__PROBLEM DESCRIPTION__:
A single number is the answer here: how many lines below include "What"?

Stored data
┌──

(* ===== verification/Normalize.v ===== *)
(** Request normalization (internal/runtime/wrappers.go, and decodeControlBudget of
    control.go): the runtime-owned wrappers around a query are removed, outermost
    first, under the envelope's decode budget, and turned into session mutations,
    dependencies and the push suppression mark.

    The budget is shared by pointer with the other messages of the envelope, so it is
    the state of the computation and changes also when normalization fails. *)

From stdpp Require Import base numbers list gmap sets strings.
From S2P Require Import Prelude Wire Tl Contracts Gzip InitConnection.
Open Scope Z_scope.

Definition DefaultWrapperDepth : Z := 16.
Definition MaxInvokeAfterDependencies : Z := 64.

Inductive request_error :=
| ReqDecode (e : wire_error)
| ErrWrapperDepth
| ErrInvalidNestedQuery
| ErrInvalidLayer
| ErrInvalidInvokeAfter.

Record WrapperConfig := { wc_SchemaLayer : Z; wc_MaxDecodedPayload : Z; wc_MaxDepth : Z }.

Abbreviation NR := (ST (option DecodeBudget) request_error).

(** One object that must fill the body. *)
Definition decodeControlBudget {A} (body : bytes) (value : RD A) : NR A := fun budget =>
  match value (Reader body budget) with
  | (Err e, reader) => (Err (ReqDecode e), rd_budget reader)
  | (Ok a, reader) =>
      if negb (Len reader =? 0) then (Err (ReqDecode (ErrTrailingControlData (Len reader))), rd_budget reader)
      else (Ok a, rd_budget reader)
  end.

Definition runtimeWrapperConstructor (constructorID : Z) : bool :=
  (constructorID =? GzipPackedID) || (constructorID =? InvokeWithLayerID) || (constructorID =? InitConnectionID) ||
  (constructorID =? InvokeAfterMsgID) || (constructorID =? InvokeAfterMsgsID) || (constructorID =? InvokeWithoutUpdatesID).

(** The loop over the dependencies: the ones kept so far, in order, and seen. *)
Fixpoint keepDependencies (messageID : Z) (seen : gset Z) (dependencies kept : list Z) : result request_error (list Z) :=
  match dependencies with
  | [] => Ok kept
  | d :: rest =>
      if (d =? 0) || (messageID <=? d) then Err ErrInvalidInvokeAfter
      else if bool_decide (d ∈ seen) then keepDependencies messageID seen rest kept
      else keepDependencies messageID ({[d]} ∪ seen) rest (kept ++ [d])
  end.

Definition setInvokeAfterDependencies (messageID : Z) (dependencies : list Z) : result request_error (list Z) :=
  if (len dependencies =? 0) || (MaxInvokeAfterDependencies <? len dependencies) then Err ErrInvalidInvokeAfter
  else
    kept ← keepDependencies messageID ∅ dependencies [];
    if len kept =? 0 then Err ErrInvalidInvokeAfter else mret kept.
(** C8. A call of Handle returns an authorization only to a session that issued DH
    parameters, for an answer that carries the session's two nonces in the clear and
    encrypted, the expected retry id and a g_b in the safe range; the key is g_b^a mod p,
    exactly 256 bytes long, it is stored under its id (temporarily, when the client asked
    for it and it has not expired), and the response is dh_gen_ok with the first nonce hash.
    A call that returns no authorization, an error included, leaves the key store alone,
    unless such an answer was complete and the store itself refused its key. *)
Theorem authorization_sound cancelled id data w x w' :
  (id < length (w_heap w))%nat -> Handle cancelled id data w = (x, w') ->
  let s := session_of id w in
  match x with
  | Err _ =>
      w_keys w' = w_keys w \/
      exists dh nonce serverNonce gb,
        hs_stage s = stageDHIssued /\ hs_dh s = Some dh /\ client_answer s dh data nonce serverNonce gb /\
        length (shared_key gb dh) = 256%nat /\
        store_refused (hs_temporaryExpiresAt s) (AuthKey_ID (shared_key gb dh)) (shared_key gb dh) (w_keys w) (w_keys w')
  | Ok out =>
      match ou_Result out with
      | None => w_keys w' = w_keys w
      | Some r =>
          exists dh nonce serverNonce gb,
            hs_stage s = stageDHIssued /\ hs_dh s = Some dh /\ client_answer s dh data nonce serverNonce gb /\
            let key := shared_key gb dh in
            length key = 256%nat /\ SetBytes key = SetBytes gb ^ dh_privateA dh mod DHPrime /\
            stored (hs_temporaryExpiresAt s) (AuthKey_ID key) key (w_keys w) (w_keys w') /\
            r = {| re_AuthKeyID := AuthKey_ID key; re_InitialServerSalt := computeServerSalt (dh_newNonce dh) serverNonce |} /\
            serializeObject (encodeDHGenResponse dhGenOKID nonce serverNonce (ComputeNewNonceHash1Auth (dh_newNonce dh) key)) = Ok (ou_Response out)
      end
  end.
Proof.
  intros Hid Hh. cbv zeta. set (s := session_of id w).
  assert (Hs1 : session_of id (update id close_session (ticked w)).2 = close_session s) by (by apply (update_this id _ (ticked w))).
  destruct x as [out|e].
  - apply Handle_ok in Hh as (_ & w1 & Hd & _ & Hk). rewrite Hk. apply dispatch_ok in Hd. change (session_of id (ticked w)) with s in Hd.
    destruct (ou_Result out) as [r|] eqn:Hr.
    + destruct Hd as [Hst Hd]. apply handleSet_inv in Hd as (d & nonce & serverNonce & gb & Hdh & Hans & Hres).
      rewrite Hr, Hs1 in *. destruct Hres as (Hlen & Hstore & -> & Hresp). exists d, nonce, serverNonce, gb. cbv zeta.
      split_and!; [done|done|by destruct Hans as [? ? ?]; split|unfold len in Hlen; lia| |by apply store_key_ok in Hstore|done|done].
      unfold shared_key. rewrite SetBytes_Bytes by (by apply Exp_range). by apply Exp_spec.
    + destruct Hd as [[b Hd]|[[_ Hd]|[_ Hd]]].
      * by apply handleReqPQ_keys in Hd.
      * by apply handleReqDH_inv in Hd as (? & ? & ? & ? & ? & _ & _ & _ & _ & Hd).
      * apply handleSet_inv in Hd as (? & ? & ? & ? & _ & _ & Hres). rewrite Hr in Hres. by destruct Hres as (_ & Hd & _).
  - apply Handle_err in Hh as [Hh|(Hst & e1 & w1 & Hd & Hk)]; [by left|]. rewrite Hk.
    apply handleSet_err in Hd as [Hd|(d & nonce & serverNonce & gb & Hdh & Hans & Hlen & Href)]; [by left|]. right. rewrite Hs1 in *.
    exists d, nonce, serverNonce, gb. split_and!; [done|done|by destruct Hans as [? ? ?]; split|unfold len in Hlen; lia|done].
Qed.

Lemma validatePQFactors_spec `{!NumberLaws} p q :
  validatePQFactors p q advertisedPQ = true ->
  (SetBytes p = PQ_p /\ SetBytes q = PQ_q) \/ (SetBytes p = PQ_q /\ SetBytes q = PQ_p).
Proof.
  unfold validatePQFactors. intros Hv. bools. change (SetBytes advertisedPQ) with PQ in *. rewrite <- PQ_product in *.
  assert (Hb : PQ_p * PQ_q < 2 ^ 64) by (by vm_compute).
  assert (Hx : 0 <= SetBytes p < 2 ^ 64 /\ 0 <= SetBytes q < 2 ^ 64).
  { nia. }
  destruct Hx as [Hp Hq]. apply two_primes_unique; [by apply (law_prime _ Hp)|by apply (law_prime _ Hq)|apply PQ_prime_p|apply PQ_prime_q|done].
Qed.

(** A session passes from the issued pq to the issued DH parameters only for a request
    that repeats its two nonces in the clear and under the RSA key it names, which is one of
    the server's, and that carries the two prime factors of the advertised number, in either
    order; then the DH secret is at least 2, g^a is in the safe range, the temporary key and
    vector are derived from the client's new nonce, and a temporary key's expiry counts from
    now. *)
Lemma dh_params_need_the_factors `{!NumberLaws} cancelled id data w out w' :
  (id < length (w_heap w))%nat -> hs_stage (session_of id w) = stagePQIssued ->
  Handle cancelled id data w = (Ok out, w') -> hs_stage (session_of id w') = stageDHIssued ->
  exists nonce serverNonce key inner a,
    client_request (session_of id w) data nonce serverNonce key inner /\
    ((SetBytes (pi_p inner) = PQ_p /\ SetBytes (pi_q inner) = PQ_q) \/ (SetBytes (pi_p inner) = PQ_q /\ SetBytes (pi_q inner) = PQ_p)) /\
    2 <= a /\ 2 ^ 1984 < DHGenerator ^ a mod DHPrime < DHPrime - 2 ^ 1984 /\
    hs_dh (session_of id w') = Some (dh_issued inner serverNonce a) /\
    hs_temporaryExpiresAt (session_of id w') =
      (if pi_expiresIn inner =? 0 then hs_temporaryExpiresAt (session_of id w) else Some (clock (S (w_ticks w)) + pi_expiresIn inner * 10 ^ 9)).
Proof.
  intros Hid Hst (_ & w1 & Hd & Hh & _)%Handle_ok Hst'. unfold session_of in Hst'. rewrite Hh in Hst'.
  unfold session_of. rewrite Hh. fold (session_of id w1) in *. fold (session_of id w) in *.
  apply dispatch_ok in Hd. change (session_of id (ticked w)) with (session_of id w) in Hd. rewrite Hst in Hd.
  destruct (ou_Result out); [by destruct Hd|]. destruct Hd as [[b Hd]|[[_ Hd]|[? _]]]; [|clear Hst'|done].
  - apply handleReqPQ_issues in Hd as (? & ? & Hs); [by rewrite Hs in Hst'|cbn; by rewrite length_alter].
  - apply handleReqDH_inv in Hd as (nonce & serverNonce & key & inner & a & Hreq & Ha & Hrange & Hs & _); [|done].
    change (session_of id (ticked w)) with (session_of id w) in *. rewrite Exp_spec in Hrange by done.
    exists nonce, serverNonce, key, inner, a. rewrite Hs. split_and!; [done| |done|apply Hrange|apply Hrange|done|by cbn; case_match].
    destruct Hreq as [_ (p & q & f & enc & dec & _ & _ & _ & _ & _ & _ & -> & -> & Hv)]. by apply validatePQFactors_spec.
Qed.
End handshake.
(* ===== verification/SessionActor.v ===== *)
(** A session on a connection (internal/runtime/connection_session.go): from a decrypted
    envelope to replays, control replies, session mutations and running requests.

    The writer, with the lease it shares with the session, is an interface
    ([SessionWriter]) that the session writer implements.  A handler of the actor is a
    state transformer; the goroutine a request runs in is [run_request].  Go maps are
    ranged in insertion order.  The recovery push barrier around an answer is
    the component PushBarrier. *)

From stdpp Require Import base numbers list gmap strings.
From S2P Require Import Prelude Wire Validator Session Reliability MsgId Crypto Tl Contracts InboundState ActiveRequests WriterLoop Inbound Gzip InitConnection Normalize Routing.
Open Scope Z_scope.

(** * The writer and its lease *)

Class SessionWriter (W E : Type) := {
  sw_outbound :: OutboundOps W E;
  sw_Submit : Intent -> ST W E unit;
  sw_ReplayResponse : Z -> ST W E bool;
  sw_Snapshot : W -> result session_error Session.Snapshot;
  sw_Save : Session.Snapshot -> ST W session_error unit;
  sw_Retire : W -> W
}.

(** The session writer's requests; a fatal error ends its loop, which retires the lease. *)
Section WriterSession.
Context {L : Type} `{Hlease : LeaseOps L} `{Hplatform : Platform}.
Context (now : nat -> clock) (random : nat -> nat -> bytes) (write_ok : nat -> bool) (ctx : context).

Definition set_lease (l : L) (w : Writer (L := L)) : Writer (L := L) :=
  {| wr_lease := l; wr_authKey := wr_authKey w; wr_ids := wr_ids w; wr_reliability := wr_reliability w;
     wr_maxEncodedBytes := wr_maxEncodedBytes w; wr_ticks := wr_ticks w; wr_attempts := wr_attempts w; wr_sent := wr_sent w |}.

Definition retire_writer (w : Writer (L := L)) : Writer (L := L) := set_lease (lease_Retire (wr_lease w)) w.

Definition served (op : writerOperation) : ST (Writer (L := L)) writer_error OutboundReliabilityState := fun w =>
  let '(response, _, fatal, w) := processRequest now random write_ok {| rq_ctx := ctx; rq_operation := op |} w in
  (match rs_err response with None => Ok (rs_state response) | Some e => Err e end,
   match fatal with Some _ => retire_writer w | None => w end).

Definition writer_session : SessionWriter (Writer (L := L)) writer_error := {|
  sw_outbound := writer_outbound now random write_ok ctx;
  sw_Submit intent := _ ← served (OpSubmit intent); mret tt;
  sw_ReplayResponse id := state ← served (OpReplayResponse id); mret (Known state);
  sw_Snapshot w := lease_Snapshot (wr_lease w);
  sw_Save s w := let '(r, l) := lease_Save (ctx_Err ctx) s (wr_lease w) in (r, set_lease l w);
  sw_Retire := retire_writer |}.
End WriterSession.

(** * Answers *)

Definition isRuntimeControlConstructor (constructorID : Z) : bool :=
  (constructorID =? MsgsAckID) || (constructorID =? MsgsStateReqID) || (constructorID =? MsgResendReqID) ||
  (constructorID =? RPCDropAnswerID) || (constructorID =? GetFutureSaltsID) || (constructorID =? PingID) ||
  (constructorID =? PingDelayDisconnectID).

Definition outcomeWriteIntents (intents : list Intent) (m : InboundMessage) : list Intent :=
  if negb (im_ContentRelated m) then intents
  else
    let ack := Acknowledge [im_MessageID m] in
    match list.last intents with
    | None => [ack]
    | Some value =>
        let init := take (length intents - 1) intents in
        match value with
        | Contracts.RPCResult _ _ | Contracts.RPCError _ _ _ => init ++ [Batch [value; ack]]
        | Batch items => if len items <? DefaultMaxVectorElements then init ++ [Batch (items ++ [ack])] else intents ++ [ack]
        | _ => intents ++ [ack]
        end
    end.

(** What [inspect] has seen: a result and an error for the request. *)
Fixpoint inspect (request : Z) (seen : bool * bool) (intent : Intent) : bool * bool :=
  match intent with
  | Contracts.RPCResult id _ => (seen.1 || (id =? request), seen.2)
  | Contracts.RPCError id _ _ => (seen.1, seen.2 || (id =? request))
  | Batch items => foldl (inspect request) seen items
  | _ => seen
  end.

Definition requestOutcomeSucceeded (o : Outcome) (request : Z) : bool :=
  let '(result, failed) := foldl (inspect request) (false, false) (out_Intents o) in result && negb failed.

Definition badMessageIntent (bad : BadMessageError) : result writer_error Intent :=
  body ← (if bm_Code bad =? CodeBadServerSalt
          then serializeRuntimeTLBounded (BadServerSalt_SerializeTL
                 {| bs_BadMsgID := bm_MessageID bad; bs_BadMsgSeq := bm_SequenceNo bad; bs_ErrorCode := bm_Code bad; bs_NewSalt := bm_ExpectedServerSalt bad |})
                 DefaultMaxEncodedPayloadBytes
          else serializeRuntimeTLBounded (BadMsgNotification_SerializeTL
                 {| bm_BadMsgID := bm_MessageID bad; bm_BadMsgSeq := bm_SequenceNo bad; bm_ErrorCode := bm_Code bad |})
                 DefaultMaxEncodedPayloadBytes);
  mret (ProtocolReply body false false).

Definition interruptedRequestRetryMessage : string := "REQUEST_RETRY".

(** * The actor *)

Inductive actor_error (E : Type) :=
| ActSession (e : session_error)
| ActInbound (e : inbound_error)
| ActActive (e : active_error)
| ActLedger (e : ledger_error)
| ActControl (e : control_error E)
| ActWriter (e : E)
| ActEncode (e : writer_error)
| ErrConnectionProtocol
| ActPanic.
Arguments ActSession {E} e.
Arguments ActInbound {E} e.
Arguments ActActive {E} e.
Arguments ActLedger {E} e.
Arguments ActControl {E} e.
Arguments ActWriter {E} e.
Arguments ActEncode {E} e.
Arguments ErrConnectionProtocol {E}.
Arguments ActPanic {E}.

(** What an actor takes from its connection's configuration. *)
Record actor_config := {
  cf_DecodeLimits : DecodeLimits;
  cf_Wrappers : WrapperConfig;
  cf_NonSubscribingMethods : gset Z;
  cf_ActiveRequests : Z
}.

Section Actor.
Context {W E : Type} `{HW : SessionWriter W E} {G : GzipReader}.
Context (config : actor_config) (clock : nat -> Z).

(** [ac_inUse] is the admission counter the connection's sessions share; [ac_running] is
    requestWG; [ac_presence] and [ac_delays] log the calls on the presence and on the
    connection's disconnect timer; [ac_spawned] the requests handed to goroutines. *)
Record actor := {
  ac_key : SessionKey;
  ac_controls : controls (O := W);
  ac_acceptsPush : bool;
  ac_closing : bool;
  ac_inUse : Z;
  ac_running : Z;
  ac_presence : list (Session.Snapshot * bool);
  ac_delays : list Z;
  ac_spawned : list (nat * InboundMessage);
  ac_ticks : nat
}.

Abbreviation AM := (ST actor (actor_error E)).

Definition set_controls (c : controls) (a : actor) : actor :=
  {| ac_key := ac_key a; ac_controls := c; ac_acceptsPush := ac_acceptsPush a; ac_closing := ac_closing a; ac_inUse := ac_inUse a;
     ac_running := ac_running a; ac_presence := ac_presence a; ac_delays := ac_delays a; ac_spawned := ac_spawned a; ac_ticks := ac_ticks a |}.
Definition set_presence (push : bool) (s : Session.Snapshot) (a : actor) : actor :=
  {| ac_key := ac_key a; ac_controls := ac_controls a; ac_acceptsPush := push; ac_closing := ac_closing a; ac_inUse := ac_inUse a;
     ac_running := ac_running a; ac_presence := ac_presence a ++ [(s, push)]; ac_delays := ac_delays a; ac_spawned := ac_spawned a; ac_ticks := ac_ticks a |}.
Definition set_admission (inUse running : Z) (a : actor) : actor :=
  {| ac_key := ac_key a; ac_controls := ac_controls a; ac_acceptsPush := ac_acceptsPush a; ac_closing := ac_closing a; ac_inUse := inUse;
     ac_running := running; ac_presence := ac_presence a; ac_delays := ac_delays a; ac_spawned := ac_spawned a; ac_ticks := ac_ticks a |}.
Definition add_delay (d : Z) (a : actor) : actor :=
  {| ac_key := ac_key a; ac_controls := ac_controls a; ac_acceptsPush := ac_acceptsPush a; ac_closing := ac_closing a; ac_inUse := ac_inUse a;
     ac_running := ac_running a; ac_presence := ac_presence a; ac_delays := ac_delays a ++ [d]; ac_spawned := ac_spawned a; ac_ticks := ac_ticks a |}.
Definition add_spawned (p : nat) (m : InboundMessage) (a : actor) : actor :=
  {| ac_key := ac_key a; ac_controls := ac_controls a; ac_acceptsPush := ac_acceptsPush a; ac_closing := ac_closing a; ac_inUse := ac_inUse a;
     ac_running := ac_running a; ac_presence := ac_presence a; ac_delays := ac_delays a; ac_spawned := ac_spawned a ++ [(p, m)]; ac_ticks := ac_ticks a |}.
Definition set_closing (a : actor) : actor :=
  {| ac_key := ac_key a; ac_controls := ac_controls a; ac_acceptsPush := ac_acceptsPush a; ac_closing := true; ac_inUse := ac_inUse a;
     ac_running := ac_running a; ac_presence := ac_presence a; ac_delays := ac_delays a; ac_spawned := ac_spawned a; ac_ticks := ac_ticks a |}.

└──

__TASK OUTPUT__:
2